A month ago today was to be my wedding day.
I was never the girl pouring over scrapbooks of wedding ideals or scrawling my crush’s names in margins on notebooks, I am far too pragmatic for such things. I wore a ring and I planned a wedding.
But today I am not wearing a ring and passed through March 16 with one long sigh and then sleep.
I suppose sometime the shame will lift, the feeling of failure will abate, the questions I ask of God and myself will be quelled. But for today they hang heavy, shrouding all of me. I am strangely okay with the hiddenness of today—though I long for the joy that comes in the morning.
He must increase, I must decrease.
. . .
Sayable has always been a place of vulnerability and transparency. If you know me in flesh, you know I am no over-sharer—quite the opposite, I must be mined for information. But here, on Sayable, I have no shame, or haven’t. The whole point of Sayable is to say; yet the past months have been a time of shame, fear, questions, and quiet, and this has bled into all my writing, especially here.

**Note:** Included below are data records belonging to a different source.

(** C2 as stated fails twice.  [Marshal] of a record with a nested struct
    field returns no error and stores the rendering of the struct; and
    [Unmarshal] into a [[]uint8] field returns [ErrConversion], because
    [parseValue] replaces whatever [handleSlice] returns by [ErrConversion]. *)
Lemma C2_counterexample :
  (scalarKind (Kind_of (Typ owner_field)) = false /\
   Kind_of (Typ raw_field) = reflect.Slice) /\
  forall L : FloatConv,
    Marshal no_metadata (PointerTo (IsStruct [(owner_field, VOther "{admin}")])) "p"
      = ({| Labels := Some {["p/owner" := "{admin}"]}; Annotations := Some ∅ |}, None)
    /\ handleSlice {| Type_of := Typ raw_field; Holds := VSlice [] |} "1,2" ","
      = ({| Type_of := Typ raw_field; Holds := VSlice [] |}, Some ErrUnsupportedType)
    /\ Unmarshal (labels_only {["p/raw" := "1,2"]})
         (PointerTo (IsStruct [(raw_field, VSlice [])])) "p"
      = (PointerTo (IsStruct [(raw_field, VSlice [])]), Some ErrConversion).
Proof. split; [done|]. intros L. repeat split. Qed.

(** ** Sequences: all or nothing (C7), text sequences (C10) *)

Lemma elementConv_slice `{FloatConv} (t : GoType) (conv : string -> option GoValue) :
  elementConv t = Some conv -> Kind_of t = reflect.Slice.
Proof.
  unfold elementConv.
  repeat (case_bool_decide; [by subst|]). done.
Qed.

(** C7. For a field of one of the supported sequence types, if some token of
    the split input fails its conversion, [handleSlice] returns
    [ErrConversion] and the field is as before: nothing of the tokens
    converted so far is stored.  The same holds of [parseValue], which splits
    on [","]. *)
Theorem C7_sequence_all_or_nothing `{FloatConv} (typeField : StructField)
    (held : GoValue) (value separator : string)
    (conv : string -> option GoValue) (tok : string) :
  elementConv (Typ typeField) = Some conv ->
  tok ∈ strings_Split value (effectiveSeparator separator) ->
  conv tok = None ->
  handleSlice {| Type_of := Typ typeField; Holds := held |} value separator
    = ({| Type_of := Typ typeField; Holds := held |}, Some ErrConversion)
  /\ (separator = "," ->
      parseValue typeField {| Type_of := Typ typeField; Holds := held |} value
        = ({| Type_of := Typ typeField; Holds := held |}, Some ErrConversion)).
Proof.
  intros Hconv Htok Hfail.
  assert (Hnone : mapM conv (strings_Split value (effectiveSeparator separator)) = None).
  { apply eq_None_not_Some. rewrite mapM_is_Some, Forall_forall.
    intros Hall. specialize (Hall tok Htok). simpl in Hall.
    rewrite Hfail in Hall. by destruct Hall. }
  assert (Hslice : handleSlice {| Type_of := Typ typeField; Holds := held |} value separator
            = ({| Type_of := Typ typeField; Holds := held |}, Some ErrConversion)).
  { rewrite handleSlice_spec. simpl. by rewrite Hconv, Hnone. }
  split; [done|]. intros ->.
  unfold parseValue. rewrite (elementConv_slice _ _ Hconv). by rewrite Hslice.
Qed.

Some say, “No need to go public,” and some argue, “No one needs to know anyway!” But this past week I read yet another account of a man fallen from ministry and think to myself, “If we cared less about what people thought, and more about ministering through our weaknesses, I wonder if we’d ever get so high we had a place to fall from?”
The thing about ministering through weakness is you have to go straight through it, diving, like the poet Adrienne Rich said, into the wreck. But diving through and into is painful and revealing and I’m afraid I may still fall in the meantime.
There is no great theology to be found in the todaying of my life. It is the punctualness of my inner clock, waking to the same shame and sadness, the fear that because God is enough, all I ever get will be God—and will He be enough? Really enough? I know He will be, but if I don’t ask the question, I won’t remember the answer four-hundred times a day, and I need to remember the answer.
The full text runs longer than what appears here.